Last Sunday, over 50 four-person teams and 15 schools participated in the annual Choate Invitational Tournament. This competition held its place amongst other tournaments hosted by members of the Debate Association of New England Independent Schools’s (DANEIS) tournaments as the last qualifier for the World Universities Debate Championship (WUDC) in South Africa this spring. Independent schools from all over New England send both novice and advanced division teams to compete in these parliamentary, unprepared debates. This year’s Choate Invitational Tournament marks the ninth year since it began in 2008.
Having set the date almost a year in advance, many months of planning went into the tournament. Jack Miley ’20, Kailey Marottolo ’19, and Hannah Paridis ’18 were the student coordinators along with faculty advisors Ms. Kyra Jenney and Mr. Neil Shimmield. Miley oversaw all the emails correspondences and organized the debaters and teams, while Marottolo and Paridis arranged information folders for the participants containing the locations of the debates and other necessary information. Ms. Jenney and Mr. Shimmield worked with SAGE and ABM and came up with the resolutions for each of the three rounds of the debate. Captain Ellie Latham ’18 and Mr. Shimmield worked to create the pairings for Choate’s team, matching debaters with similar experience and overall ability. “It’s tacky to win at your own tournament, so we don’t always use our best debaters,” Mr. Shimmield joked.
On Sunday morning, teams began arriving at 10:00 a.m. to register and eat brunch in the Dining Hall. Around 11:00 a.m., Latham welcomed the debaters and announced the locations of the debates: the Lanphier Center, Steele Hall, and the Humanities Building. During this time, Mr. Shimmield also ran a Judges Briefing in the library, where judges learned how to score debates. Throughout the day, each pair of debaters competed in three rounds, matched against pairs from other schools. During each debate, pairs were given ten minutes to prepare their case before presenting to the judge, who scores the debaters on a scale from 70-100. This year, resolutions included “this house believes that gun manufacturers should be liable for gun related deaths,” “this house is not ready for driverless cars,” and “this house believes that Donald Trump is making China great again.” Each round was scheduled an hour apart, starting at 12:00 p.m. and ending at 3:00 p.m. Most of the debaters finish edearly and went to the Dining Hall to eat an early dinner before the Awards Ceremony.

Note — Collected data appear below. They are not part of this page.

(** The port is returned exactly when the host resolves and the fourth
    word parses as an integer in [1024, 64000]; a failure of any of the
    three prints one error line and exits with status 1, the exit inside
    the [try] not being taken for a ValueError. *)
Theorem port_from_command_line prog kind host arg w :
  exists r w',
    Client.validate_and_get_port int_of_str os [prog; kind; host; arg] w
    = (r, w')
    /\ ((exists port infos,
           Client.getaddrinfo os host None = Ok infos
           /\ int_of_str arg = Some port /\ 1024 <= port <= 64000
           /\ r = Ok port /\ w' = w)
        \/ (r = Raise (SystemExit 1)
            /\ (exists line, w' = Stdout line :: w)
            /\ ((exists e, Client.getaddrinfo os host None = Raise e)
                \/ int_of_str arg = None
                \/ exists port, int_of_str arg = Some port
                                /\ ~ 1024 <= port <= 64000))).
Proof. apply port_cases. Qed.

Lemma connect_cases prog kind host arg w :
  exists r w',
    Client.create_socket_and_connect int_of_str os [prog; kind; host; arg] w
    = (r, w')
    /\ ((exists sock port infos info,
           Client.new_socket os = Ok sock
           /\ int_of_str arg = Some port
           /\ Client.getaddrinfo os host (Some port) = Ok infos
           /\ infos !! 1%nat = Some info
           /\ Client.connect_ok os = true
           /\ r = Ok (sock, snd info) /\ w' = NewSocket sock :: w)
        \/ (r = Raise (SystemExit 1)
            /\ (w' = Stdout (py "ERROR: Socket creation failed") :: w
                \/ exists sock,
                     Client.new_socket os = Ok sock
                     /\ w' = Stdout (py "ERROR: Socket creation failed")
                             :: NewSocket sock :: w)
            /\ forall port infos,
                 int_of_str arg = Some port ->
                 Client.getaddrinfo os host (Some port) = Ok infos ->
                 (length infos < 2)%nat
                 \/ Client.connect_ok os = false
                 \/ exists e, Client.new_socket os = Raise e)).
Proof.
  unfold Client.create_socket_and_connect, catch. unfold bind at 1.
  unfold lift at 1.
  destruct (Client.new_socket os) as [sock|e] eqn:Hsock.
  2:{ eexists _, _. split; [reflexivity|]. right. split; [done|].
      split; [by left|]. intros. right. right. by exists e. }
  unfold bind at 1. unfold emit at 1. unfold bind at 1. unfold lift at 1.
  change (py_getitem [prog; kind; host; arg] 2) with (Ok (A:=pystr) host).
  cbv beta iota. unfold bind at 1. unfold lift at 1.
  change (py_getitem [prog; kind; host; arg] 3) with (Ok (A:=pystr) arg).
  cbv beta iota. unfold bind at 1. unfold lift at 1. unfold Client.py_int.
  destruct (int_of_str arg) as [port|] eqn:Hint.
  2:{ eexists _, _. split; [reflexivity|]. right. split; [done|].
      split; [right; by exists sock|]. done. }
  unfold bind at 1. unfold lift at 1.
  destruct (Client.getaddrinfo os host (Some port)) as [infos|e] eqn:Hres.
  2:{ eexists _, _. split; [reflexivity|]. right. split; [done|].
      split; [right; by exists sock|]. intros ? ? [= <-] ?. congruence. }
  unfold bind at 1. unfold lift at 1. unfold py_getitem.
  change (1 <? 0) with false. cbv beta iota. change (Z.to_nat 1) with 1%nat.
  destruct (infos !! 1%nat) as [info|] eqn:Hinfo.
  2:{ eexists _, _. split; [reflexivity|]. right. split; [done|].
      split; [right; by exists sock|]. intros ? infos' [= <-] Hres'.
      rewrite Hres in Hres'. injection Hres' as <-. left.
      apply lookup_ge_None_1 in Hinfo. lia. }
  unfold bind at 1.
  destruct (Client.connect_ok os) eqn:Hconn.
  - eexists _, _. split; [reflexivity|]. left.
    by exists sock, port, infos, info.
  - eexists _, _. split; [reflexivity|]. right. split; [done|].
    split; [right; by exists sock|]. intros. right. by left.
Qed.

(** The socket is connected to the address of the second entry that
    [getaddrinfo] returns. When the socket cannot be created, the port
    does not parse, the resolution fails or returns fewer than two
    entries, or [connect] fails, the one error printed is the
    socket-creation error and the exit status is 1; a socket that was
    created by then is not closed. *)
Theorem connect_to_second_entry prog kind host arg w :
  exists r w',
    Client.create_socket_and_connect int_of_str os [prog; kind; host; arg] w
    = (r, w')
    /\ ((exists sock port infos info,
           Client.new_socket os = Ok sock
           /\ int_of_str arg = Some port
           /\ Client.getaddrinfo os host (Some port) = Ok infos
           /\ infos !! 1%nat = Some info
           /\ Client.connect_ok os = true
           /\ r = Ok (sock, snd info) /\ w' = NewSocket sock :: w)
        \/ (r = Raise (SystemExit 1)
            /\ (w' = Stdout (py "ERROR: Socket creation failed") :: w
                \/ exists sock,
                     Client.new_socket os = Ok sock
                     /\ w' = Stdout (py "ERROR: Socket creation failed")
                             :: NewSocket sock :: w)
            /\ forall port infos,
                 int_of_str arg = Some port ->
                 Client.getaddrinfo os host (Some port) = Ok infos ->
                 (length infos < 2)%nat
                 \/ Client.connect_ok os = false
                 \/ exists e, Client.new_socket os = Raise e)).
Proof. apply connect_cases. Qed.

End Exchange.

Section ExchangeRuns.

Variable int_of_str : pystr -> option Z.

Variable os : Client.system.

Lemma asks_for_request_type prog kind host arg request w :
  asks_for kind request ->
  exists request_type,
    Client.validate_and_get_request_type [prog; kind; host; arg] w
    = (Ok request_type, w)
    /\ Client.build_request request_type = Ok request.
Proof.
  intros [[-> ->]|[-> ->]].
  - by exists 0x0001.
  - by exists 0x0002.
Qed.

(** With the set-up done, one request is sent and the run is what the
    receive decides: the bytes that arrive are processed; a timeout or
    another failure of the receive prints its error, closes the socket
    and exits with status 1. *)
Theorem requester_exchange prog kind host arg request port infos infos2
    (info : Client.addrinfo) sock w :
  asks_for kind request ->
  Client.getaddrinfo os host None = Ok infos ->
  int_of_str arg = Some port -> 1024 <= port <= 64000 ->
  Client.new_socket os = Ok sock ->
  Client.getaddrinfo os host (Some port) = Ok infos2 ->
  infos2 !! 1%nat = Some info ->
  Client.connect_ok os = true ->
  Client.sendto_ok os = true ->
  let w1 := Stdout (request_sent_line kind (snd info) port)
            :: SendTo sock request (snd info) :: NewSocket sock :: w in
  Client.main int_of_str os [prog; kind; host; arg] w =
    match Client.recvfrom os with
    | Ok r => Client.process_response sock (fst r) w1
    | Raise SocketTimeout =>
      (Raise (SystemExit 1),
       Close sock :: Stdout (py "ERROR: Receiving timed out") :: w1)
    | Raise _ =>
      (Raise (SystemExit 1),
       Close sock :: Stdout (py "ERROR: Receiving failed") :: w1)
    end.
Proof.
  intros Hasks Hres Hint Hrange Hsock Hres2 Hinfo Hconn Hsend w1.
  destruct (asks_for_request_type prog kind host arg request w Hasks)
    as (request_type & Hkind & Hbuild).
  unfold Client.main. unfold bind at 1. rewrite Hkind.
  unfold bind at 1.
  assert (Hport : Client.validate_and_get_port int_of_str os
                    [prog; kind; host; arg] w = (Ok port, w)).
  { unfold Client.validate_and_get_port. unfold bind at 1. unfold catch at 1.
    unfold bind at 1. unfold lift at 1.
    change (py_getitem [prog; kind; host; arg] 2) with (Ok (A:=pystr) host).
    cbv beta iota. unfold bind at 1. unfold lift at 1. rewrite Hres.
    unfold ret at 1. cbv beta iota. unfold catch, bind, lift.
    change (py_getitem [prog; kind; host; arg] 3) with (Ok (A:=pystr) arg).
    cbv beta iota. unfold Client.py_int. rewrite Hint.
    destruct (Z.leb_spec port 0); [lia|].
    destruct (Z.leb_spec 1024 port); [|lia].
    destruct (Z.leb_spec port 64000); [|lia]. reflexivity. }
  rewrite Hport. unfold bind at 1.
  assert (Hconnect : Client.create_socket_and_connect int_of_str os
                       [prog; kind; host; arg] w
                     = (Ok (sock, snd info), NewSocket sock :: w)).
  { unfold Client.create_socket_and_connect, catch. unfold bind at 1.
    unfold lift at 1. rewrite Hsock.
    unfold bind at 1. unfold emit at 1. unfold bind at 1. unfold lift at 1.
    change (py_getitem [prog; kind; host; arg] 2) with (Ok (A:=pystr) host).
    cbv beta iota. unfold bind at 1. unfold lift at 1.
    change (py_getitem [prog; kind; host; arg] 3) with (Ok (A:=pystr) arg).
    cbv beta iota. unfold bind at 1. unfold lift at 1. unfold Client.py_int.
    rewrite Hint. unfold bind at 1. unfold lift at 1. rewrite Hres2.
    unfold bind at 1. unfold lift at 1. unfold py_getitem.
    change (1 <? 0) with false. cbv beta iota zeta.
    change (Z.to_nat 1) with 1%nat.
    match goal with
    | |- context [match ?x with Some _ => _ | None => _ end] =>
      replace x with (Some info) by (symmetry; exact Hinfo)
    end. unfold bind at 1. rewrite Hconn. reflexivity. }
  rewrite Hconnect. cbn [fst snd]. unfold bind at 1. unfold lift at 1.
  change (py_getitem [prog; kind; host; arg] 1) with (Ok (A:=pystr) kind).
  cbv beta iota. unfold bind at 1.
  assert (Hsent : Client.send_request (Client.sendto_ok os) kind sock
                    (snd info) request_type port (NewSocket sock :: w)
                  = (Ok tt, w1)).
  { unfold Client.send_request. unfold bind at 1. unfold lift at 1.
    rewrite Hbuild, Hsend. reflexivity. }
  rewrite Hsent. unfold bind at 1. unfold catch, lift.
  destruct (Client.recvfrom os) as [r|e]; [reflexivity|].
  destruct e; reflexivity.
Qed.

End ExchangeRuns.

Behind the scenes, six to eight student volunteer runners transported the score sheets from the debate to the tab room, located on the first floor of the Humanities Building. There, Ms. Jenney and the student coordinators, along with the help of Mr. Robison from Loomis Chaffee, corrected scoring mistakes, ran down missing score sheets, and finalized winners. At around 4:00 p.m., the top three four-person teams, two-person teams, and individual speakers from each division were announced and awarded. Choate dominated the novice division, with Giorgie McCombe ’19 and Joanna Ding ’19 winning first place novice pair, as well as third and first place individual speaker, respectively. Overall, Hotchkiss, Andover, and Exeter were awarded first, second, and third place school, in that order.
Mpilo Norris ’18, a debater in the advanced division, described the event as an “arena for learning and competition.” Reade Ben ’18, Vice-Captain of the team, especially loved the third round of the competition, which involved resolutions such as “this house believes that zombies are more dangerous than werewolves.” In terms of what the hopes for the team were going into the event, Latham said that she always wants to use tournaments as a chance to improve the team’s novice debaters as well as prepare the juniors to become captains and pod leaders next year.